§ **EXERCISE PROMPT**
Look through the listing below and write out exactly the lines from the line with "x - RDM1 p n" to the line with "Definition get_orbital_gradient_response_spec (h_int", both included, and no others.
[Opening SOURCE INFORMATION section]
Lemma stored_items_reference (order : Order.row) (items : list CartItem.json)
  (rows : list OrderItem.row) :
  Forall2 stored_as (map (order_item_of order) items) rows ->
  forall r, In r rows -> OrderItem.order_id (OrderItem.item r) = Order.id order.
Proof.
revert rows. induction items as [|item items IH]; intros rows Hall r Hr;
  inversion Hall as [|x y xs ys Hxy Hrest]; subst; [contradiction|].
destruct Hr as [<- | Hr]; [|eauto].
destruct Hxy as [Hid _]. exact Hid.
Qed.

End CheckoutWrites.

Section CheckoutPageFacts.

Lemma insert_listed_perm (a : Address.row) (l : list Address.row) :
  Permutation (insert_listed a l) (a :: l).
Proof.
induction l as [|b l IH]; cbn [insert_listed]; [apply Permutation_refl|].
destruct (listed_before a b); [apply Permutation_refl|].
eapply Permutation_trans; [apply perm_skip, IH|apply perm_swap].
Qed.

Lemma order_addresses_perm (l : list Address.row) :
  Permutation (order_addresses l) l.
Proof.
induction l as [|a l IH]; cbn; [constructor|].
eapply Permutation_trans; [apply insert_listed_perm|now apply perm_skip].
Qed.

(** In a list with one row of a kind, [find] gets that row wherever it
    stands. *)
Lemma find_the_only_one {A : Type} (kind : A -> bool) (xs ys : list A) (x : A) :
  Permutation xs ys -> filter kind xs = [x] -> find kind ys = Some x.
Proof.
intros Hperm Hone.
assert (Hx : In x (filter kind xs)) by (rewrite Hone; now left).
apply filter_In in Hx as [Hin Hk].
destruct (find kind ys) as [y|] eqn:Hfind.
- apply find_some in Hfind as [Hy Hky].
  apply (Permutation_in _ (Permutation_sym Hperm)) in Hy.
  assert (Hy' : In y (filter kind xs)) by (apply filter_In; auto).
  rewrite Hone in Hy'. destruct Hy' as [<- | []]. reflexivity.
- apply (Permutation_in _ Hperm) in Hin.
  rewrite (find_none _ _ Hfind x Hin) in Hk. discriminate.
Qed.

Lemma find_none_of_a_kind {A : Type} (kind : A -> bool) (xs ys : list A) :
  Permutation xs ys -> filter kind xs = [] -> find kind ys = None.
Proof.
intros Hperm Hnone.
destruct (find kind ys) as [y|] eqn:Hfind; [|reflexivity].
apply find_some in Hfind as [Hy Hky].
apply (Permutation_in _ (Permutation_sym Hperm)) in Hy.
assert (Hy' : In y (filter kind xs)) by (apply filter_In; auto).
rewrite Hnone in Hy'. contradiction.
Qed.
[Closing SOURCE INFORMATION section]
[Opening SOURCE INFORMATION section]
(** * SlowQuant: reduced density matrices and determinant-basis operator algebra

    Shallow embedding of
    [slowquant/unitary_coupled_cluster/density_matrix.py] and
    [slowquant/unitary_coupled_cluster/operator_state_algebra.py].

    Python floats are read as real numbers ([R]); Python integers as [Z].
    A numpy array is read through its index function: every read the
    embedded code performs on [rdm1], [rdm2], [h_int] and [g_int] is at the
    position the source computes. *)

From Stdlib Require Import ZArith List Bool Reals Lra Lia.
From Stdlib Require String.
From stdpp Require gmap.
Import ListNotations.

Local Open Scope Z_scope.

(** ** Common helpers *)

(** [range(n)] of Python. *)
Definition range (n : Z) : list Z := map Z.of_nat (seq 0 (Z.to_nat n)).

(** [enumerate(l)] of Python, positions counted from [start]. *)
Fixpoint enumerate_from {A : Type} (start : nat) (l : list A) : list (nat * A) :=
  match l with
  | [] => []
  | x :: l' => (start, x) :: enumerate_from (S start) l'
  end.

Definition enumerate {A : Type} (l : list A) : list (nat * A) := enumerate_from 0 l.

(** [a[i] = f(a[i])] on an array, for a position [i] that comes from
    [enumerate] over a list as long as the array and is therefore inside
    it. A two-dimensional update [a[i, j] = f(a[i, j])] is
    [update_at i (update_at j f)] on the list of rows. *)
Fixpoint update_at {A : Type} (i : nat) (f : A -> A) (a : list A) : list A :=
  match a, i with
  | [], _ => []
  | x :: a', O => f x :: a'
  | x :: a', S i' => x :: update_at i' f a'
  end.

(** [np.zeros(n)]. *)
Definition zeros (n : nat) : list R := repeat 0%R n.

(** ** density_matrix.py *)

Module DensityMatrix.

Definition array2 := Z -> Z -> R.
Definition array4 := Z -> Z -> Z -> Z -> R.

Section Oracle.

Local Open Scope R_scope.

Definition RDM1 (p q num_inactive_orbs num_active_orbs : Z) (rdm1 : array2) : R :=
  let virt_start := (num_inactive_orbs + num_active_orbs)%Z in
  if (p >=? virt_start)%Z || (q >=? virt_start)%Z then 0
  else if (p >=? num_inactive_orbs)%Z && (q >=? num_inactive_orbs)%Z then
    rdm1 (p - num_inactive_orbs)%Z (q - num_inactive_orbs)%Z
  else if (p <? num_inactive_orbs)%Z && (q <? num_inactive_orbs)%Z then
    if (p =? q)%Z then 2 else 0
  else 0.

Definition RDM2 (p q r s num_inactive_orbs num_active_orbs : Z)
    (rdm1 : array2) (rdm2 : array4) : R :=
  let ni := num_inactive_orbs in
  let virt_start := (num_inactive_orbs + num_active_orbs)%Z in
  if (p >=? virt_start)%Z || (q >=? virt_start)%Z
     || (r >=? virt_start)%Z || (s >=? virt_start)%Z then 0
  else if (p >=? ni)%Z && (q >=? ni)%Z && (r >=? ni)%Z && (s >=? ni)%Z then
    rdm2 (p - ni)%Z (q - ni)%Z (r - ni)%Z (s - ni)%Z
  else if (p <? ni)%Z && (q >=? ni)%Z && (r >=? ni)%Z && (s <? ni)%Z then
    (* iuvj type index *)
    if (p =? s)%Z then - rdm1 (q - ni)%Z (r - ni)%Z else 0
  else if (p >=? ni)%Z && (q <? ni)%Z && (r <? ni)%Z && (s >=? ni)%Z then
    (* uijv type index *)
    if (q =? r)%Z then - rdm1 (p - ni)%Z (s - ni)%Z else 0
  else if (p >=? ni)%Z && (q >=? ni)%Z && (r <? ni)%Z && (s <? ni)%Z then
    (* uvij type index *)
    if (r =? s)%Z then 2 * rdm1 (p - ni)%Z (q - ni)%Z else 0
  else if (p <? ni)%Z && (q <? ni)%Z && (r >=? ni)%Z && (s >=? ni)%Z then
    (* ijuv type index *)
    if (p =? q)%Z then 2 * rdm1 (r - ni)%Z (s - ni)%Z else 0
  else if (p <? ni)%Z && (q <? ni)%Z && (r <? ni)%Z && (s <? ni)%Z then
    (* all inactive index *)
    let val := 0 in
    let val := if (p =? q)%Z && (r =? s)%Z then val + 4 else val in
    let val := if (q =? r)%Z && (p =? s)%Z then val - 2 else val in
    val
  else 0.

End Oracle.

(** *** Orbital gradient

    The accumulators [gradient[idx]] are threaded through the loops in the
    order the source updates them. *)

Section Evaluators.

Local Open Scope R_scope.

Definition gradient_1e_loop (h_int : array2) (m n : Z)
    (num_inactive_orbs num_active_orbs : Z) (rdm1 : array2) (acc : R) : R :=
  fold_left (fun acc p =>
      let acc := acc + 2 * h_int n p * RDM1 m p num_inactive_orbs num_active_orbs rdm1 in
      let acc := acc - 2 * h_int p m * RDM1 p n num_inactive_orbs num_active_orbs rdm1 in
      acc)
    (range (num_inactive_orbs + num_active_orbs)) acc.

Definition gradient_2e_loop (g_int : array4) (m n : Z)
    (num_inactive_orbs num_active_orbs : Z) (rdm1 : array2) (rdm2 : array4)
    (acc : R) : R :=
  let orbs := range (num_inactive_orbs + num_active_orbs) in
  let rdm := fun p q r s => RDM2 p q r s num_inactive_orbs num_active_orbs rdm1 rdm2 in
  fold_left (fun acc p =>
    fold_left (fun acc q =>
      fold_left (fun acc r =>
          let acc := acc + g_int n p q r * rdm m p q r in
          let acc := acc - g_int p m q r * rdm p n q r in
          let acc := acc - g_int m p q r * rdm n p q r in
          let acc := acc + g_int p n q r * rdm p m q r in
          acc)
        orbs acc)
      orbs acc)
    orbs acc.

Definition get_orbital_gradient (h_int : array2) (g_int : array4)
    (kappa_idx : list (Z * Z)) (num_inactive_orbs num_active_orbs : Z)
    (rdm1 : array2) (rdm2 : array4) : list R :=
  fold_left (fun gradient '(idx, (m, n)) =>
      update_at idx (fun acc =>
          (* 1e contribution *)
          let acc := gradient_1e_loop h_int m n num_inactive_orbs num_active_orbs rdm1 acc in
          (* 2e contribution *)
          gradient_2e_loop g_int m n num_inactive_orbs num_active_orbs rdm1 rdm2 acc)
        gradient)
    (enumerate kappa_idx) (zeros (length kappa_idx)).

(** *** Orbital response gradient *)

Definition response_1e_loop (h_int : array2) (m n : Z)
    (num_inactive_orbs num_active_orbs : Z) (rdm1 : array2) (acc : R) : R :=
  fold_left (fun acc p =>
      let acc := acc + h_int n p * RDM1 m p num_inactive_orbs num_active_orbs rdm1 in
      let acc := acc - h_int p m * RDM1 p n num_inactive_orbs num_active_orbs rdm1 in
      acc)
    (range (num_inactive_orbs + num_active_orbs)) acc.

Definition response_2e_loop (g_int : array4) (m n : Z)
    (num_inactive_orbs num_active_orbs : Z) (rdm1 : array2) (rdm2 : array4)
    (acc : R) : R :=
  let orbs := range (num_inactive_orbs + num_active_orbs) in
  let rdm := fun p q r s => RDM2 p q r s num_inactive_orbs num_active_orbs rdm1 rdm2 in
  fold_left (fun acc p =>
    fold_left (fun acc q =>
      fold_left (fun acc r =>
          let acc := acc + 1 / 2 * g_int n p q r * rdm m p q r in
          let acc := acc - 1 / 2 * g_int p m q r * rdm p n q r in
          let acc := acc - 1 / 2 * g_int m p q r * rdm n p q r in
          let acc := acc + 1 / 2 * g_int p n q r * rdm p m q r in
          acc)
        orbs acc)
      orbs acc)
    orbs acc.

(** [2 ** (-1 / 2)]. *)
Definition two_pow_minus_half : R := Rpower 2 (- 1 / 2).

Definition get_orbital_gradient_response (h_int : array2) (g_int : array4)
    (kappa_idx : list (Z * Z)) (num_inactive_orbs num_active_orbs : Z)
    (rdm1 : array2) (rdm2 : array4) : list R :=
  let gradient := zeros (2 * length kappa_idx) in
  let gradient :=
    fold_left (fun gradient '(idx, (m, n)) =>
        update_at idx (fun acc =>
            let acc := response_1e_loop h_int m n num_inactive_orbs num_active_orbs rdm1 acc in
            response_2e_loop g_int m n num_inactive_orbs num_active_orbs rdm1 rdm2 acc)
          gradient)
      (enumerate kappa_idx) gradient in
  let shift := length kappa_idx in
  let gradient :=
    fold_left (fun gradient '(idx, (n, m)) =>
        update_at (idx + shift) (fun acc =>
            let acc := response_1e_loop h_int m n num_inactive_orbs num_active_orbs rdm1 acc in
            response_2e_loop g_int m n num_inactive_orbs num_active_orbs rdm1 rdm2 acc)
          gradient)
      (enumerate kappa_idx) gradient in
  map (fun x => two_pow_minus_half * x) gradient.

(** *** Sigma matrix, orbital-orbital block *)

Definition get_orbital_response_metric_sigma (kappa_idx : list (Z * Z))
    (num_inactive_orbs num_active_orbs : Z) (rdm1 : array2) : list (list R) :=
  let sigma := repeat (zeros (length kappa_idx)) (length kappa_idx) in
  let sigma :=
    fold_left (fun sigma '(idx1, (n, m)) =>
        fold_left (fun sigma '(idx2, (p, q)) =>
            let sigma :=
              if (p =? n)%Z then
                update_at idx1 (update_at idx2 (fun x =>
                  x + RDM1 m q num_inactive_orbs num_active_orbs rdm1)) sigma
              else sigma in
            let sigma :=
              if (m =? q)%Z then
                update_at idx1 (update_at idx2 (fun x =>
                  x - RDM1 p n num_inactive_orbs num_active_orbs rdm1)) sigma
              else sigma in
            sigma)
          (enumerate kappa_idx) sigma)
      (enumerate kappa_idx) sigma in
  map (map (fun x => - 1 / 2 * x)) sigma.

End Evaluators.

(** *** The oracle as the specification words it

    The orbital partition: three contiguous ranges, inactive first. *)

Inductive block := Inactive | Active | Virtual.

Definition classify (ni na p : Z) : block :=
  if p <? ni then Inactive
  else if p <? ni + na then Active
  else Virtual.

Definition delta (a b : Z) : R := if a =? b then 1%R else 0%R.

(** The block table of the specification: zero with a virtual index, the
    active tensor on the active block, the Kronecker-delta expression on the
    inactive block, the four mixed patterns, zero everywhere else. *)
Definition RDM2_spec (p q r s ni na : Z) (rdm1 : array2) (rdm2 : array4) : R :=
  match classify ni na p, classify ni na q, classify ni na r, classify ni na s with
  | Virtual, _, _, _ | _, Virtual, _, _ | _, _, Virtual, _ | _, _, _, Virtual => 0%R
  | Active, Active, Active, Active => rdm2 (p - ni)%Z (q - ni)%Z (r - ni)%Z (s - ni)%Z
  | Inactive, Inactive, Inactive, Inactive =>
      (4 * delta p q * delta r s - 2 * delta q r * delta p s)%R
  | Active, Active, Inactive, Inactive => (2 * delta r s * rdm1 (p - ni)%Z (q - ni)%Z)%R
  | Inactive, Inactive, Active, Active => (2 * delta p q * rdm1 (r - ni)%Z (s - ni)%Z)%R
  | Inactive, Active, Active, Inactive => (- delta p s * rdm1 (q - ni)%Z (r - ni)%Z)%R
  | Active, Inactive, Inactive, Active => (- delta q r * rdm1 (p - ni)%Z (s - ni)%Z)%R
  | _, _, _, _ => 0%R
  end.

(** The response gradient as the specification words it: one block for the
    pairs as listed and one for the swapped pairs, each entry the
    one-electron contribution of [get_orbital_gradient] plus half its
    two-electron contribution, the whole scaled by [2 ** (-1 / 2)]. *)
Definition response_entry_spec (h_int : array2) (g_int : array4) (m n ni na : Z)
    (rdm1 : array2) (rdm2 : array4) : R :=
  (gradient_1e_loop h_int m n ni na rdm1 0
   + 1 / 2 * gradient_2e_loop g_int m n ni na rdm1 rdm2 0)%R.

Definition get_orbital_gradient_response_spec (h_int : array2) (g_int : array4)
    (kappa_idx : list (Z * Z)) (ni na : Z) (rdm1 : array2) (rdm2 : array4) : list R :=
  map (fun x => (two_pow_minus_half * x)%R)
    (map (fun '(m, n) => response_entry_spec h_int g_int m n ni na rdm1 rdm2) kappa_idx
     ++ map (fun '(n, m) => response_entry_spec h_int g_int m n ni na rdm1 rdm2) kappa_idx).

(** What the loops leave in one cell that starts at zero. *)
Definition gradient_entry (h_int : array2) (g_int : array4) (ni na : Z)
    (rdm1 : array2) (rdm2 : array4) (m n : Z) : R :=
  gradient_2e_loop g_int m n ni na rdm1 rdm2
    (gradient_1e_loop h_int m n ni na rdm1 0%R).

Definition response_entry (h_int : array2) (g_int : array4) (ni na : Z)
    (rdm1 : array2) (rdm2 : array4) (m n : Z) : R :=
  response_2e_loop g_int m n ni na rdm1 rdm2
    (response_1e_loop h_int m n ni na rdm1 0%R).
[Closing SOURCE INFORMATION section]
§ **OUTPUT FOR THIS EXERCISE**
                  x - RDM1 p n num_inactive_orbs num_active_orbs rdm1)) sigma
              else sigma in
            sigma)
          (enumerate kappa_idx) sigma)
      (enumerate kappa_idx) sigma in
  map (map (fun x => - 1 / 2 * x)) sigma.

End Evaluators.

(** *** The oracle as the specification words it

    The orbital partition: three contiguous ranges, inactive first. *)

Inductive block := Inactive | Active | Virtual.

Definition classify (ni na p : Z) : block :=
  if p <? ni then Inactive
  else if p <? ni + na then Active
  else Virtual.

Definition delta (a b : Z) : R := if a =? b then 1%R else 0%R.

(** The block table of the specification: zero with a virtual index, the
    active tensor on the active block, the Kronecker-delta expression on the
    inactive block, the four mixed patterns, zero everywhere else. *)
Definition RDM2_spec (p q r s ni na : Z) (rdm1 : array2) (rdm2 : array4) : R :=
  match classify ni na p, classify ni na q, classify ni na r, classify ni na s with
  | Virtual, _, _, _ | _, Virtual, _, _ | _, _, Virtual, _ | _, _, _, Virtual => 0%R
  | Active, Active, Active, Active => rdm2 (p - ni)%Z (q - ni)%Z (r - ni)%Z (s - ni)%Z
  | Inactive, Inactive, Inactive, Inactive =>
      (4 * delta p q * delta r s - 2 * delta q r * delta p s)%R
  | Active, Active, Inactive, Inactive => (2 * delta r s * rdm1 (p - ni)%Z (q - ni)%Z)%R
  | Inactive, Inactive, Active, Active => (2 * delta p q * rdm1 (r - ni)%Z (s - ni)%Z)%R
  | Inactive, Active, Active, Inactive => (- delta p s * rdm1 (q - ni)%Z (r - ni)%Z)%R
  | Active, Inactive, Inactive, Active => (- delta q r * rdm1 (p - ni)%Z (s - ni)%Z)%R
  | _, _, _, _ => 0%R
  end.

(** The response gradient as the specification words it: one block for the
    pairs as listed and one for the swapped pairs, each entry the
    one-electron contribution of [get_orbital_gradient] plus half its
    two-electron contribution, the whole scaled by [2 ** (-1 / 2)]. *)
Definition response_entry_spec (h_int : array2) (g_int : array4) (m n ni na : Z)
    (rdm1 : array2) (rdm2 : array4) : R :=
  (gradient_1e_loop h_int m n ni na rdm1 0
   + 1 / 2 * gradient_2e_loop g_int m n ni na rdm1 rdm2 0)%R.

Definition get_orbital_gradient_response_spec (h_int : array2) (g_int : array4)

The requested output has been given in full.